**Collected data**
———

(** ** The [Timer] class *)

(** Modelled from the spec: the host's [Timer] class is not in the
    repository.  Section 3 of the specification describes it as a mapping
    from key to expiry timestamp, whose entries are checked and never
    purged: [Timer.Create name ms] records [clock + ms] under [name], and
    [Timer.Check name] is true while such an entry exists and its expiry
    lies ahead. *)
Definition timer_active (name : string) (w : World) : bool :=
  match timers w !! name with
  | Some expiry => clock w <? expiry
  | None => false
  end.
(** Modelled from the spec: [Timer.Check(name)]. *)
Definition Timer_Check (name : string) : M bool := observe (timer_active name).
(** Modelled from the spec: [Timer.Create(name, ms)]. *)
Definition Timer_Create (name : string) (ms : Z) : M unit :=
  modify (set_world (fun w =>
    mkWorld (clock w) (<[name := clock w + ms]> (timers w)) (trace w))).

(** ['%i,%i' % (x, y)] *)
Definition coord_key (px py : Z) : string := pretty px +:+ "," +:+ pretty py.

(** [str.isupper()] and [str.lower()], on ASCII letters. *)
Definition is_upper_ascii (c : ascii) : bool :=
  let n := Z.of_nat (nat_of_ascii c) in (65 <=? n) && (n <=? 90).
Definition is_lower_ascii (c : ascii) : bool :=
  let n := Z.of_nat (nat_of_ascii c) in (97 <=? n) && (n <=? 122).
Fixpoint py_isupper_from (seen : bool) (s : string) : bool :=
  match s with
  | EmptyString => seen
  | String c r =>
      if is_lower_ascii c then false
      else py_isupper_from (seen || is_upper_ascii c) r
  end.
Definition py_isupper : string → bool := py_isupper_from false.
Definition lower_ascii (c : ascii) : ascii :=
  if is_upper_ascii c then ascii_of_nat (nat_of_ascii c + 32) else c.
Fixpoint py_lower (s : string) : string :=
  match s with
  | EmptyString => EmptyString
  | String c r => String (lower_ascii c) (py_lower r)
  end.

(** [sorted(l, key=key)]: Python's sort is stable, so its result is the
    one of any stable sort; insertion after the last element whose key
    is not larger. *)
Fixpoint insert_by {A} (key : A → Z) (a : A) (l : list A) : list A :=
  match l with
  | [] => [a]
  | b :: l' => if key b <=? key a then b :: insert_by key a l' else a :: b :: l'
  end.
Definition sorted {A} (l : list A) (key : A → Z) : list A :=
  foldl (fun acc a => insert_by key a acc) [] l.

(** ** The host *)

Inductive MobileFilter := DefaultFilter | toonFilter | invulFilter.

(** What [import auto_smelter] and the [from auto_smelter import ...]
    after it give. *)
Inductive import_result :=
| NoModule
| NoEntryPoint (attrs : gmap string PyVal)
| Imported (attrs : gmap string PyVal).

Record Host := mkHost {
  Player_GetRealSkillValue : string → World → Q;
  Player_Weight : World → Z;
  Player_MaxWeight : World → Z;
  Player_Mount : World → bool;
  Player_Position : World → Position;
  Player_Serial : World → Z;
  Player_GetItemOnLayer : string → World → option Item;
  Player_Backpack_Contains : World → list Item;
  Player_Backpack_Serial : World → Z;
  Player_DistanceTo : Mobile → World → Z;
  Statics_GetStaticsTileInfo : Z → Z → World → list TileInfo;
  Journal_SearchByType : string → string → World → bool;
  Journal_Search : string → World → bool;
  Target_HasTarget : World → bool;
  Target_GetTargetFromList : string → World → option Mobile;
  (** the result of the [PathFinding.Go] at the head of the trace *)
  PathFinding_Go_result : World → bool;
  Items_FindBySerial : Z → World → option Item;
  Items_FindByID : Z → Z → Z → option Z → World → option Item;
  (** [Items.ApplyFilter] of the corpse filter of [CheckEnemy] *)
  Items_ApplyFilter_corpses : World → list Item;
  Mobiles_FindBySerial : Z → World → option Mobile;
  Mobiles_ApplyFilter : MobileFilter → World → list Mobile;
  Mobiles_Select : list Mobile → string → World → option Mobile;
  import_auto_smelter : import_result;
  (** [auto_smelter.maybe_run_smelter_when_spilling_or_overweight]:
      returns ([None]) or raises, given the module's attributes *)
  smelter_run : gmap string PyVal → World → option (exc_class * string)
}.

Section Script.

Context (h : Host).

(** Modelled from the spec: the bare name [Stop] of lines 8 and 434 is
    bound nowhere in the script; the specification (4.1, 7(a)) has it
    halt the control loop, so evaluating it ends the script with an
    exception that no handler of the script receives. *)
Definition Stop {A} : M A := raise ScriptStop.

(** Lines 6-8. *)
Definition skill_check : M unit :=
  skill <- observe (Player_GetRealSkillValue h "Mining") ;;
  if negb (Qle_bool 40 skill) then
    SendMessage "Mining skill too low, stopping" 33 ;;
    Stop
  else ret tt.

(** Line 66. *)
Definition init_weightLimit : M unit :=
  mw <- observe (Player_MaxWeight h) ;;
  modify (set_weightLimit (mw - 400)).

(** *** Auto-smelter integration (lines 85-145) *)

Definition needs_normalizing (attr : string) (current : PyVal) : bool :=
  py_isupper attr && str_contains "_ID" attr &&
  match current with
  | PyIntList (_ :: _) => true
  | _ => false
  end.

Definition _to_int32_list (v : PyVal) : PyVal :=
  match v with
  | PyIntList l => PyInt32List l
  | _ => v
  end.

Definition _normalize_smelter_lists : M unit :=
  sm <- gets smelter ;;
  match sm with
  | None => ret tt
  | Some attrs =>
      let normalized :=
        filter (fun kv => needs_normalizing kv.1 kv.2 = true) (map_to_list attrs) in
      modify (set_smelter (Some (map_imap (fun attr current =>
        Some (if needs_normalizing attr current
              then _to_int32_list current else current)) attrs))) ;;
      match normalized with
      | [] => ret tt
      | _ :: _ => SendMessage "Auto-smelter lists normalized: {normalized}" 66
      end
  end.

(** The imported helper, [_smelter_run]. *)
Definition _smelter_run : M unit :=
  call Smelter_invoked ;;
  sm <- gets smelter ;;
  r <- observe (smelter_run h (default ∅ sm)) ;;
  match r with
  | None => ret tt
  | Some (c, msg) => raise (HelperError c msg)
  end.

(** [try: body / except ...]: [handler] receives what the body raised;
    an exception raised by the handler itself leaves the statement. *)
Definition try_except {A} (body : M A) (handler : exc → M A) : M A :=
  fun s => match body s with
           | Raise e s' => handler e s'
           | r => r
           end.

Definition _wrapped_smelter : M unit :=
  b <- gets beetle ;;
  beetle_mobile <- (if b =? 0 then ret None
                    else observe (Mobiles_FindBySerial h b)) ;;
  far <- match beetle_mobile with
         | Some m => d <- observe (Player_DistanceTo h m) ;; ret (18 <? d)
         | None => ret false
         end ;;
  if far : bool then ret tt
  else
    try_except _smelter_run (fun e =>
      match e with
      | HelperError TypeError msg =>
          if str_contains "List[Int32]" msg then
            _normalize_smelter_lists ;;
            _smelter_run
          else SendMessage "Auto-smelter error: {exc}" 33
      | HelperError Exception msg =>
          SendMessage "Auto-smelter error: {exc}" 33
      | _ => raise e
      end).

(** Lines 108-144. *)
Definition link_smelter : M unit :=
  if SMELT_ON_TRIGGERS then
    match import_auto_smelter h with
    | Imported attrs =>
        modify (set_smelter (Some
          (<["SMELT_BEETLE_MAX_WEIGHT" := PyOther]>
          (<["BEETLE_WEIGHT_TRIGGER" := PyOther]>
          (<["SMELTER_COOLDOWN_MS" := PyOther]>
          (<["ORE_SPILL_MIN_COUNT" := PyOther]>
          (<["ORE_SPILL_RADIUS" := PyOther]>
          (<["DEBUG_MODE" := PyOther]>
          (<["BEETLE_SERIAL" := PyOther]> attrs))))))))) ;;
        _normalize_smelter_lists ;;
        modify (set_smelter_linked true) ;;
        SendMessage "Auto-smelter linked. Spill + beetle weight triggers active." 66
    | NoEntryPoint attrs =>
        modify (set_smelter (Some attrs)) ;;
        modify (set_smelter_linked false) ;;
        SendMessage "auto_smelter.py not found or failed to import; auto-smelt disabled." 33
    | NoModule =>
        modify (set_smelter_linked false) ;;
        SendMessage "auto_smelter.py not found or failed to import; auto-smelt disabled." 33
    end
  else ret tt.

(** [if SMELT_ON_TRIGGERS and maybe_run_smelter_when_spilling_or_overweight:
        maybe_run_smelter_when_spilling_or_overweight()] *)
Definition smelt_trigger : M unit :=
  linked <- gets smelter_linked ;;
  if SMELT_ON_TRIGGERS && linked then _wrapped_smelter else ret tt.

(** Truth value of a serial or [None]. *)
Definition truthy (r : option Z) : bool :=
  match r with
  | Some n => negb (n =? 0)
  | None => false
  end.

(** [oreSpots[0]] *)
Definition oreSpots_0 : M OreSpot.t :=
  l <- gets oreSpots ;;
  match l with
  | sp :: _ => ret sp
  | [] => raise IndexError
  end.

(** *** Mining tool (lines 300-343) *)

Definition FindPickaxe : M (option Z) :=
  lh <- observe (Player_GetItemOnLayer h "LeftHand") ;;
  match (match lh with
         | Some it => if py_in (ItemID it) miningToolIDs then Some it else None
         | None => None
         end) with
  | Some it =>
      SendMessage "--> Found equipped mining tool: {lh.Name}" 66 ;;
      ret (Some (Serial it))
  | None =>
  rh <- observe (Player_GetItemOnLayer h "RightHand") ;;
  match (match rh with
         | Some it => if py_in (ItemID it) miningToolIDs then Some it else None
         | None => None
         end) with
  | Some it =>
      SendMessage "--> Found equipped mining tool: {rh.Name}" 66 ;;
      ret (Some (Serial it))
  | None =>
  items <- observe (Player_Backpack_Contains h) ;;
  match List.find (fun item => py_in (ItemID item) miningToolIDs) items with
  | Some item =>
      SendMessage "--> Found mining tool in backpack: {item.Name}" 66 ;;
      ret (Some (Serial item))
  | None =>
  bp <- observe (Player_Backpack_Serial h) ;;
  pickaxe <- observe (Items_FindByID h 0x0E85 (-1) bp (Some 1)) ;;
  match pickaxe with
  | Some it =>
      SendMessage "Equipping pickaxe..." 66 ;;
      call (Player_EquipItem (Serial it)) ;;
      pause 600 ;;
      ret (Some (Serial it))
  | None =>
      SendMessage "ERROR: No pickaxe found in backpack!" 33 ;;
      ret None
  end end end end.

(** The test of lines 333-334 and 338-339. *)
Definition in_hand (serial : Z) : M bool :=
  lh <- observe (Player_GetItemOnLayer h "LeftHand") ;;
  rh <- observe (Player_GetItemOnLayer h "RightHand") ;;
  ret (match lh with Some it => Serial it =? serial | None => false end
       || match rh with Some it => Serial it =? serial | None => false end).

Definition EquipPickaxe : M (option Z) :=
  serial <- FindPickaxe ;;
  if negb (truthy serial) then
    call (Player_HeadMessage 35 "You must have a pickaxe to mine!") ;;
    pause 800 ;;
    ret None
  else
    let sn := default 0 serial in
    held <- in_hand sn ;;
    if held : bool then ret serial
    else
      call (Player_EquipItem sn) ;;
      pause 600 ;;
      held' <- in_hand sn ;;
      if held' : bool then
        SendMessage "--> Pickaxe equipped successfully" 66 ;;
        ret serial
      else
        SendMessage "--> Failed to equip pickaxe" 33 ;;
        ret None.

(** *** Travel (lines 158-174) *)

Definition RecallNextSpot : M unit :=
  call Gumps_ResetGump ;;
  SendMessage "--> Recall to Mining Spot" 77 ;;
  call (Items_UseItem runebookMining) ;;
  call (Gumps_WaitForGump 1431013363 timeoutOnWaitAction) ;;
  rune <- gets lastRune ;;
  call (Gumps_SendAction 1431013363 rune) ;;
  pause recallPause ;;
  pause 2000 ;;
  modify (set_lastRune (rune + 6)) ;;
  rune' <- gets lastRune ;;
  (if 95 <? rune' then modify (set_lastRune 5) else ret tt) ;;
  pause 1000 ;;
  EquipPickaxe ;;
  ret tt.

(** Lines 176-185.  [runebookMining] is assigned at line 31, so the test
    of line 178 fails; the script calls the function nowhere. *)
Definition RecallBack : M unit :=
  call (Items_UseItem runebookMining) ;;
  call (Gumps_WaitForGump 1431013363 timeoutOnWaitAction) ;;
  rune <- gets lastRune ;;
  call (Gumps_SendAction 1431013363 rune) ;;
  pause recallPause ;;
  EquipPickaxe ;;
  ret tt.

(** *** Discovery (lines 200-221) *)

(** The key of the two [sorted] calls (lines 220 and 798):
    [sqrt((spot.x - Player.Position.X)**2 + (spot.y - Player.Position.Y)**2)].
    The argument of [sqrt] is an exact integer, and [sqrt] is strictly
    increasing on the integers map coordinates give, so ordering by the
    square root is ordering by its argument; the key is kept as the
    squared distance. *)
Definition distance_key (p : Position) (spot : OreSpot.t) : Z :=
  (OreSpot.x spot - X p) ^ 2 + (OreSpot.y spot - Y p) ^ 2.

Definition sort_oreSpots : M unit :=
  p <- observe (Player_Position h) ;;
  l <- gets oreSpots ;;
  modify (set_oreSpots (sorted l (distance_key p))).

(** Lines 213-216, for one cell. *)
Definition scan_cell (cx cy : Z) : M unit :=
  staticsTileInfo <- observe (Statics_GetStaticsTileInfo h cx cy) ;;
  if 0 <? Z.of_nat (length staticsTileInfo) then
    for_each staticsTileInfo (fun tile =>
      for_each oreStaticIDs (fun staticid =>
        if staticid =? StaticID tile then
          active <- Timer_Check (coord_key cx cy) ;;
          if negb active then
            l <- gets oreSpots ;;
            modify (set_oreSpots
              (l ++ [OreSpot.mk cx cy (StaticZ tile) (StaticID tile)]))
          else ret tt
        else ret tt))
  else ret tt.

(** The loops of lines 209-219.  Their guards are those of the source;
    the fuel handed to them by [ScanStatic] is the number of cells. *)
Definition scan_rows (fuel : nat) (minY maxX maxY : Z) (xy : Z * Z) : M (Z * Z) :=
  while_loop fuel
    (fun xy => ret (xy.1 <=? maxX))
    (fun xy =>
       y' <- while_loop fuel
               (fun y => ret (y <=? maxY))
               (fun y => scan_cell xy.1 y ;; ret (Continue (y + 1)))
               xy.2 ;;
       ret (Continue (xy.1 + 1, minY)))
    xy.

———

**WORK INSTRUCTIONS**
In the data above, which lines lie between the line with "match timers w !! name with" and the line with "let n := Z.of_nat (nat_of_ascii c) in (65", inclusive? Print those lines exactly and nothing else.

**ANSWER SECTION**
  match timers w !! name with
  | Some expiry => clock w <? expiry
  | None => false
  end.
(** Modelled from the spec: [Timer.Check(name)]. *)
Definition Timer_Check (name : string) : M bool := observe (timer_active name).
(** Modelled from the spec: [Timer.Create(name, ms)]. *)
Definition Timer_Create (name : string) (ms : Z) : M unit :=
  modify (set_world (fun w =>
    mkWorld (clock w) (<[name := clock w + ms]> (timers w)) (trace w))).

(** ['%i,%i' % (x, y)] *)
Definition coord_key (px py : Z) : string := pretty px +:+ "," +:+ pretty py.

(** [str.isupper()] and [str.lower()], on ASCII letters. *)
Definition is_upper_ascii (c : ascii) : bool :=
  let n := Z.of_nat (nat_of_ascii c) in (65 <=? n) && (n <=? 90).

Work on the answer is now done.